(** * VAJRA front end: request lifecycle, analysis client and result presenter

    A shallow embedding of the React front end of the repository:

    - [Api.analyzeFile]         (api.js)
    - [UploadForm.handleSubmit] (components/UploadForm.js)
    - [App]                     (App.js: the three state cells and the callbacks)
    - [Presenter.ResultCard]    (components/ResultCard.js)
    - [Presenter.SummaryGraph]  (components/SummaryGraph.js)
    - [Markup]                  (the inputs of the form, the children of [App])

    JavaScript values are an inductive type, numbers are binary64 floats
    (the kernel's primitive floats), exceptions are an error monad, and the
    body of an [async] function is a tree that ends, calls a callback and
    goes on, or waits for [fetch] with the rest of the body as a function of
    how the request settles. The page is a state machine over the three
    state cells of [App], the form, and the requests in flight. *)

From Stdlib Require Import ZArith QArith Qround Lqa List String Ascii Bool Lia.
From Stdlib Require Import DecimalString.
From Stdlib Require Import Floats.PrimFloat Floats.SpecFloat Floats.FloatOps.
From Stdlib Require Import Floats.FloatAxioms.
Import ListNotations.

Set Warnings "-register-all".

Close Scope Q_scope.

Local Open Scope list_scope.
Local Open Scope string_scope.

(* ================================================================= *)
(** ** JavaScript values and the built-ins the program uses *)

Module JS.

(** The values [JSON.parse] can build, plus [undefined]. An object is the
    list of its own properties, read by first match. *)
Inductive JsVal : Type :=
| JUndefined
| JNull
| JBool (b : bool)
| JNum (x : float)
| JStr (s : string)
| JArr (items : list JsVal)
| JObj (props : list (string * JsVal)).

(** A thrown [Error]; the program only ever reads its [message]. *)
Record JsError : Type := mkError { message : string }.

(** Completion of an expression or of an awaited promise. *)
Inductive Completion (A : Type) : Type :=
| Normal (a : A)
| Throw (e : JsError).
Arguments Normal {A} a.
Arguments Throw {A} e.

Definition bind {A B} (c : Completion A) (k : A -> Completion B) : Completion B :=
  match c with
  | Normal a => k a
  | Throw e => Throw e
  end.

Notation "x <- c ;; k" := (bind c (fun x => k))
  (at level 61, c at next level, right associativity).

(** [ToBoolean]. *)
Definition truthy (v : JsVal) : bool :=
  match v with
  | JUndefined | JNull => false
  | JBool b => b
  | JNum x => negb (PrimFloat.is_zero x || PrimFloat.is_nan x)
  | JStr s => negb (String.eqb s "")
  | JArr _ | JObj _ => true
  end.

(** [a || b] *)
Definition or_else (a b : JsVal) : JsVal := if truthy a then a else b.

(** [a || b] on strings, as in [err.message || 'Network error']. *)
Definition str_or_else (a b : string) : string :=
  if String.eqb a "" then b else a.

Fixpoint lookup (k : string) (props : list (string * JsVal)) : JsVal :=
  match props with
  | [] => JUndefined
  | (k', v) :: rest => if String.eqb k k' then v else lookup k rest
  end.

(** The [TypeError] of a property read on [null] or [undefined], with the
    message V8 gives it. *)
Definition type_error_read (base k : string) : JsError :=
  mkError ("Cannot read properties of " ++ base ++ " (reading '" ++ k ++ "')").

(** [v.k] for the property names the program reads ([error], [metadata],
    [summary], [risk_analysis], [advanced_analysis], [input_type],
    [risk_detected], [call_outcome], [risk_score]); none of them is defined
    on a prototype or on a primitive's wrapper, so only an object's own
    properties can answer. *)
Definition get (v : JsVal) (k : string) : Completion JsVal :=
  match v with
  | JUndefined => Throw (type_error_read "undefined" k)
  | JNull => Throw (type_error_read "null" k)
  | JObj props => Normal (lookup k props)
  | JBool _ | JNum _ | JStr _ | JArr _ => Normal JUndefined
  end.

(** A destructuring default, [{ k = d } = v]: the default replaces
    [undefined] only. *)
Definition default_to (d v : JsVal) : JsVal :=
  match v with
  | JUndefined => d
  | _ => v
  end.

(** *** Numbers *)

(** A mantissa with its sign. *)
Definition signed (s : bool) (m : positive) : Z := if s then Z.neg m else Z.pos m.

(** The exact value of a finite float, mantissa times 2^exponent. *)
Definition float_value (x : float) : option Q :=
  match Prim2SF x with
  | S754_zero _ => Some 0%Q
  | S754_finite s m e =>
      Some (match e with
            | Z.neg k => Qmake (signed s m) (2 ^ k)
            | _ => inject_Z (signed s m * 2 ^ e)
            end)
  | S754_infinity _ | S754_nan => None
  end.

Definition is_integral (x : float) : bool :=
  match float_value x with
  | Some q => Qeq_bool (inject_Z (Qfloor q)) q
  | None => false
  end.

(** Rounding to the nearest integer, a tie going up. *)
Definition round_half_up (q : Q) : Z := Qfloor (q + (1 # 2))%Q.

(** The float nearest to an integer. *)
Definition float_of_Z (n : Z) : float :=
  SF2Prim (binary_normalize prec emax n 0 false).

Definition Qlt_bool (a b : Q) : bool := negb (Qle_bool b a).

(** [Math.round] (ECMAScript 21.3.2.28): a value that is not finite or is
    integral is returned as it is; a value in the open interval (0, 0.5)
    gives +0 and one in [-0.5, 0) gives -0; any other value gives the
    integral number closest to it, the one closer to +infinity on a tie. *)
Definition Math_round (x : float) : float :=
  match float_value x with
  | None => x
  | Some q =>
      if is_integral x then x
      else if Qlt_bool 0 q && Qlt_bool q (1 # 2) then PrimFloat.zero
      else if Qlt_bool q 0 && Qle_bool (- (1 # 2)) q then PrimFloat.neg_zero
      else float_of_Z (round_half_up q)
  end.

(** *** Conversions between numbers and strings

    [Number::toString] and [StringToNumber] are the two ECMAScript numeric
    conversions. The program reaches the first for the title of the chart
    and both for payload fields of an unexpected type; they are kept
    abstract. *)

(** The object has an own property [k], whatever its value. *)
Fixpoint has_own (k : string) (props : list (string * JsVal)) : bool :=
  match props with
  | [] => false
  | (k', _) :: rest => String.eqb k k' || has_own k rest
  end.

(** The [TypeError] of [OrdinaryToPrimitive] when neither [toString] nor
    [valueOf] gives a primitive, with the message V8 gives it. *)
Definition type_error_primitive : JsError :=
  mkError "Cannot convert object to primitive value".

(** [Array.prototype.join(",")] over the strings of the elements. *)
Fixpoint join (parts : list string) : string :=
  match parts with
  | [] => ""
  | [p] => p
  | p :: rest => p ++ "," ++ join rest
  end.

Section Elements.

Variable element : JsVal -> Completion string.

(** The strings of the elements of an array, from the first on; the first
    conversion that throws ends the loop of [join]. *)
Fixpoint strings_of (items : list JsVal) : Completion (list string) :=
  match items with
  | [] => Normal []
  | i :: rest =>
      p <- element i ;;
      ps <- strings_of rest ;;
      Normal (p :: ps)
  end.

End Elements.

Section Conversions.

Variable NumberToString : float -> string.
Variable StringToNumber : string -> float.

(** [String(v)], that is [ToString] of a value that is no symbol.

    An object goes through [OrdinaryToPrimitive] with hint string: first
    the method [toString], then [valueOf]. The values are those of a parsed
    JSON text, so an own property is never callable and no prototype but
    the built-in ones is in play. An object with an own [toString] has no
    callable [toString]; its [valueOf] is either an own property, not
    callable, or the inherited one, which returns the object itself: a
    [TypeError]. Without an own [toString] the inherited one answers
    ["[object Object]"].

    An array inherits [Array.prototype.toString], which is [join]: the
    strings of the elements, [null] and [undefined] giving the empty
    string, and every other element going through [ToString] in turn. *)
Fixpoint String_ (v : JsVal) : Completion string :=
  match v with
  | JUndefined => Normal "undefined"
  | JNull => Normal "null"
  | JBool true => Normal "true"
  | JBool false => Normal "false"
  | JNum x => Normal (NumberToString x)
  | JStr s => Normal s
  | JArr items =>
      parts <- strings_of (fun i => match i with
                                    | JUndefined | JNull => Normal ""
                                    | _ => String_ i
                                    end) items ;;
      Normal (join parts)
  | JObj props =>
      if has_own "toString" props then Throw type_error_primitive
      else Normal "[object Object]"
  end.

(** [ToNumber], as the operand of [*] goes through it. An array or an
    object goes through [OrdinaryToPrimitive] with hint number: [valueOf]
    first, which is not callable or returns the object itself, then
    [toString] as in [String_]; the string is then read as a number. *)
Definition ToNumber (v : JsVal) : Completion float :=
  match v with
  | JUndefined => Normal PrimFloat.nan
  | JNull => Normal PrimFloat.zero
  | JBool true => Normal PrimFloat.one
  | JBool false => Normal PrimFloat.zero
  | JNum x => Normal x
  | JStr s => Normal (StringToNumber s)
  | JArr _ | JObj _ =>
      s <- String_ v ;;
      Normal (StringToNumber s)
  end.

End Conversions.

End JS.

Import JS.

(* ================================================================= *)
(** ** The result presenter: SummaryGraph.js and ResultCard.js *)

Module Presenter.

(** What [SummaryGraph] hands to the bar chart. *)
Record Chart : Type := mkChart
  { chart_labels : list string;
    chart_data : list float;
    x_min : float;
    x_max : float;
    title_text : string }.

(** What [ResultCard] renders: the children of its elements, in order. *)
Record Card : Type := mkCard
  { input_type_child : JsVal;
    summary_child : JsVal;
    risk_detected_text : string;
    call_outcome_child : JsVal;
    graph : Chart }.

Section WithConversions.

Variable NumberToString : float -> string.
Variable StringToNumber : string -> float.

(** [const percent = Math.round(riskScore * 100)], after the parameter
    default [riskScore = 0]; the product converts its left operand to a
    number, which can throw. *)
Definition percent_of (riskScore : JsVal) : Completion float :=
  let riskScore := default_to (JNum 0) riskScore in
  n <- ToNumber NumberToString StringToNumber riskScore ;;
  Normal (Math_round (PrimFloat.mul n 100)).

(** The chart for a percentage. *)
Definition chart_of (percent : float) : Chart :=
  {| chart_labels := ["Risk Score"];
     chart_data := [percent];
     x_min := 0;
     x_max := 100;
     title_text := "Risk score: " ++ NumberToString percent ++ "%" |}.

Definition SummaryGraph (riskScore : JsVal) : Completion Chart :=
  percent <- percent_of riskScore ;;
  Normal (chart_of percent).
- - - - -
**Your goal**: Among the lines above, repeat exactly those from the line with "if String.eqb a" to the line with "match Prim2SF x with", counting both ends.

**Answer box**:
  if String.eqb a "" then b else a.

Fixpoint lookup (k : string) (props : list (string * JsVal)) : JsVal :=
  match props with
  | [] => JUndefined
  | (k', v) :: rest => if String.eqb k k' then v else lookup k rest
  end.

(** The [TypeError] of a property read on [null] or [undefined], with the
    message V8 gives it. *)
Definition type_error_read (base k : string) : JsError :=
  mkError ("Cannot read properties of " ++ base ++ " (reading '" ++ k ++ "')").

(** [v.k] for the property names the program reads ([error], [metadata],
    [summary], [risk_analysis], [advanced_analysis], [input_type],
    [risk_detected], [call_outcome], [risk_score]); none of them is defined
    on a prototype or on a primitive's wrapper, so only an object's own
    properties can answer. *)
Definition get (v : JsVal) (k : string) : Completion JsVal :=
  match v with
  | JUndefined => Throw (type_error_read "undefined" k)
  | JNull => Throw (type_error_read "null" k)
  | JObj props => Normal (lookup k props)
  | JBool _ | JNum _ | JStr _ | JArr _ => Normal JUndefined
  end.

(** A destructuring default, [{ k = d } = v]: the default replaces
    [undefined] only. *)
Definition default_to (d v : JsVal) : JsVal :=
  match v with
  | JUndefined => d
  | _ => v
  end.

(** *** Numbers *)

(** A mantissa with its sign. *)
Definition signed (s : bool) (m : positive) : Z := if s then Z.neg m else Z.pos m.

(** The exact value of a finite float, mantissa times 2^exponent. *)
Definition float_value (x : float) : option Q :=
  match Prim2SF x with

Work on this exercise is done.